# Identity theft bill on governor’s desk:



## kwflatbed (Dec 29, 2004)

*Patrick has not yet promised to sign wide-ranging measure*
_By TOM BENNER and JON CHESTO
The Patriot Ledger_
BOSTON - Gov. Deval Patrick says he supports in principle a new identity theft bill passed by the Legislature, but stopped of shorting of promising to sign it into law.

''The governor feels strongly that identity theft is an issue that demands prompt and serious attention,'' said Patrick spokeswoman Cyndi Roy, adding that Patrick has 10 days to review the legislation passed Tuesday.

Quincy Sen. Michael Morrissey, a lead sponsor of the bill, is touting the measure as an overdue and needed protection for consumers.
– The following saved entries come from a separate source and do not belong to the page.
Lemma check_masks p st dt st' b :
  check p st dt = Some (st', b) ->
  masks_from_filters p st -> masks_from_filters p st'.
Proof.
  intros H Hm. unfold check in H. fold (sample_date dt) in H.
  destruct (eq_lastcall _ _); [injection H as <- _; assumption|].
  pose proof (session_rollover_frame st dt (num2date dt None)
                (sample_date dt)) as (_ & _ & E1 & _ & E2 & _).
  set (s1 := session_rollover _ _ _ _) in *.
  assert (H1 : masks_from_filters p s1)
    by (unfold masks_from_filters; rewrite E1, E2; exact Hm).
  destruct (date_rollover p s1 (sample_date dt)) as [[ret s2]|] eqn:Hr;
    [|discriminate].
  apply date_rollover_masks in Hr; [|assumption].
  destruct ret; [|injection H as <- _; assumption].
  apply target_met_frame in H as (_ & _ & E3 & _ & E4 & _).
  unfold masks_from_filters. rewrite E3, E4. exact Hr.
Qed.

Lemma run_masks p : forall ts st st' bs,
  run p st ts = Some (st', bs) ->
  masks_from_filters p st -> masks_from_filters p st'.
Proof.
  induction ts as [|t ts IH]; intros st st' bs H Hm; cbn [run] in H.
  - injection H as <- _. assumption.
  - destruct (check p st t) as [[s1 b]|] eqn:Hc; [|discriminate].
    destruct (run p s1 ts) as [[s2 bs']|] eqn:Hr; [|discriminate].
    injection H as <- _.
    eapply IH; [eassumption|]. eapply check_masks; eassumption.
Qed.

(** X1. After [start], whatever the samples, the month mask and the week
    mask are what is left of the configured filters after entries were
    popped from the front: nothing is ever inserted or reordered. With
    ascending filters the masks are ascending. *)
Theorem masks_are_suffixes_of_filters p data ts st :
  reached p data ts st ->
  masks_from_filters p st /\
  (ascending (p_monthdays p) -> ascending (_monthmask st)) /\
  (ascending (p_weekdays p) -> ascending (_weekmask st)).
Proof.
  intros (st0 & bs & Hs & Hr).
  destruct (start_started _ _ _ Hs) as (t0 & tzd & ->).
  assert (Hm : masks_from_filters p st).
  { eapply run_masks; [eassumption|].
    split; cbn; apply suffix_of_nil. }
  split; [exact Hm|].
  destruct Hm as (Hm & Hw).
  split; intros Ha; eapply ascending_suffix; eassumption.
Qed.

Lemma ascending_5_15_25 : ascending [5; 15; 25].
Proof.
  intros i j Hij. simpl length in Hij.
  destruct i as [|[|[|i]]]; destruct j as [|[|[|j]]]; simpl nth; lia.
Qed.

(** The theorem for the month days 5, 15 and 25 after the samples of
    2024-01-03 and 2024-01-10, both at 09:00: the first leaves the mask as
    it is, the second leaves 25. *)
Lemma masks_are_suffixes_of_filters_witness :
  exists st bs,
    run (monthly_5_15_25 true) (started (hms 9 0 0 0) TzNone)
        [combine 738888 (hms 9 0 0 0); combine 738895 (hms 9 0 0 0)]
      = Some (st, bs) /\
    _monthmask st = [25] /\
    masks_from_filters (monthly_5_15_25 true) st /\
    ascending (_monthmask st).
Proof.
  assert (H : exists st bs,
             run (monthly_5_15_25 true) (started (hms 9 0 0 0) TzNone)
                 [combine 738888 (hms 9 0 0 0); combine 738895 (hms 9 0 0 0)]
               = Some (st, bs) /\
             _monthmask st = [25])
    by (eexists _, _; vm_compute; split; reflexivity).
  destruct H as (st & bs & H & Hm).
  destruct (masks_are_suffixes_of_filters (monthly_5_15_25 true) no_feed
              [combine 738888 (hms 9 0 0 0); combine 738895 (hms 9 0 0 0)] st)
    as (Hs & Ha & _).
  - exists (started (hms 9 0 0 0) TzNone), bs. split; [reflexivity|exact H].
  - exists st, bs. split; [exact H|]. split; [exact Hm|].
    split; [exact Hs|]. apply Ha. exact ascending_5_15_25.
Defined.

Lemma _check_month_unfold p st ddate :
  p_monthdays p <> [] ->
  _check_month p st ddate =
    match _check_mask (p_monthdays p) (p_monthcarry p) (_curmonth st)
            (_monthmask st) (month_of ddate) (day_of ddate) with
    | None => None
    | Some (ret, (m, mask)) => Some (ret, set_month st m mask)
    end.
Proof.
  intros Hne. unfold _check_month.
  destruct (p_monthdays p) as [|x l]; [congruence|reflexivity].
Qed.

Lemma _check_week_unfold p st ddate :
  p_weekdays p <> [] ->
  _check_week p st ddate =
    match _check_mask (p_weekdays p) (p_weekcarry p) (_curweek st)
            (_weekmask st) (snd (fst (isocalendar ddate)))
            (snd (isocalendar ddate)) with
    | None => None
    | Some (ret, (w, mask)) => Some (ret, set_week st w mask)
    end.
Proof.
  intros Hne. unfold _check_week.
  destruct (p_weekdays p) as [|x l]; [congruence|].
  destruct (isocalendar ddate) as [[y w] k]. reflexivity.
Qed.

(** X2. With ascending filters and masks, the mask that [_check_month] (and
    likewise [_check_week]) leaves holds no day number before the one of the
    date: the days that are past are consumed. *)
Theorem checked_mask_has_no_past_day p st ddate ret st' :
  (p_monthdays p <> [] -> ascending (p_monthdays p) ->
   ascending (_monthmask st) ->
   _check_month p st ddate = Some (ret, st') ->
   forall e, In e (_monthmask st') -> day_of ddate <= e) /\
  (p_weekdays p <> [] -> ascending (p_weekdays p) ->
   ascending (_weekmask st) ->
   _check_week p st ddate = Some (ret, st') ->
   forall e, In e (_weekmask st') -> snd (isocalendar ddate) <= e).
Proof.
  split.
  - intros Hne Hd Hm H. rewrite _check_month_unfold in H by assumption.
    destruct (_check_mask _ _ _ _ _ _) as [[r [m mask]]|] eqn:Hc;
      [|discriminate].
    injection H as _ <-. cbn.
    exact (_check_mask_no_past _ _ _ _ _ _ _ _ _ Hd Hm Hc).
  - intros Hne Hd Hm H. rewrite _check_week_unfold in H by assumption.
    destruct (_check_mask _ _ _ _ _ _) as [[r [m mask]]|] eqn:Hc;
      [|discriminate].
    injection H as _ <-. cbn.
    exact (_check_mask_no_past _ _ _ _ _ _ _ _ _ Hd Hm Hc).
Qed.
''This legislation will bring a new level of protection and security to consumers who may fall victim to identity theft,'' Morrissey said. ''The legislation also brings Massachusetts in line with the majority of states who currently offer the option of security freezes to their residents.''

The bill would give consumers the option of freezing access to their credit reports, essentially preventing anyone from opening credit using their identity, for $5 for each of the three major credit reporting agencies, Equifax, Experian and TransUnion. The $5 fee would also be applied to remove the freeze if the consumer wants to take out a loan or open a credit card account, for example. Identity theft victims would be exempt from the $5 fees.

The bill also requires companies that have suffered a breach of their security systems to notify residents who may have been affected by the breach so they can take precautionary measures, such as the security freeze, to prevent their personal information from being compromised.

''The notice provision of this legislation will make businesses and state agencies responsible for notifying consumers in cases where their personal information may have been compromised, and if the company or agency does not comply with the provisions of the bill they may be subject to penalties and will have to answer to the Attorney General,'' Morrissey said.

Massachusetts is among few states to include regulations for the proper disposal of paper documents in its identity theft legislation, Morrissey said. Fines for the improper disposal of paper documents can be up to $100 for each resident affected, with a cap of $50,000 for each incident.

Full Story: http://ledger.southofboston.com/articles/2007/07/18/news/news06.txt


----------



## Irish Wampanoag (Apr 6, 2003)

Funny the governor feels that identity theft is a serious issue in need of prompt attention. However defending a convicted rapist X2 is also a just cause. Sounds strange to me!!!


----------



## dcs2244 (Jan 29, 2004)

This guy is a genius...if the bill promised him a new Caddy every year I'll bet he'd have no reservations about making his mark on the bill...


----------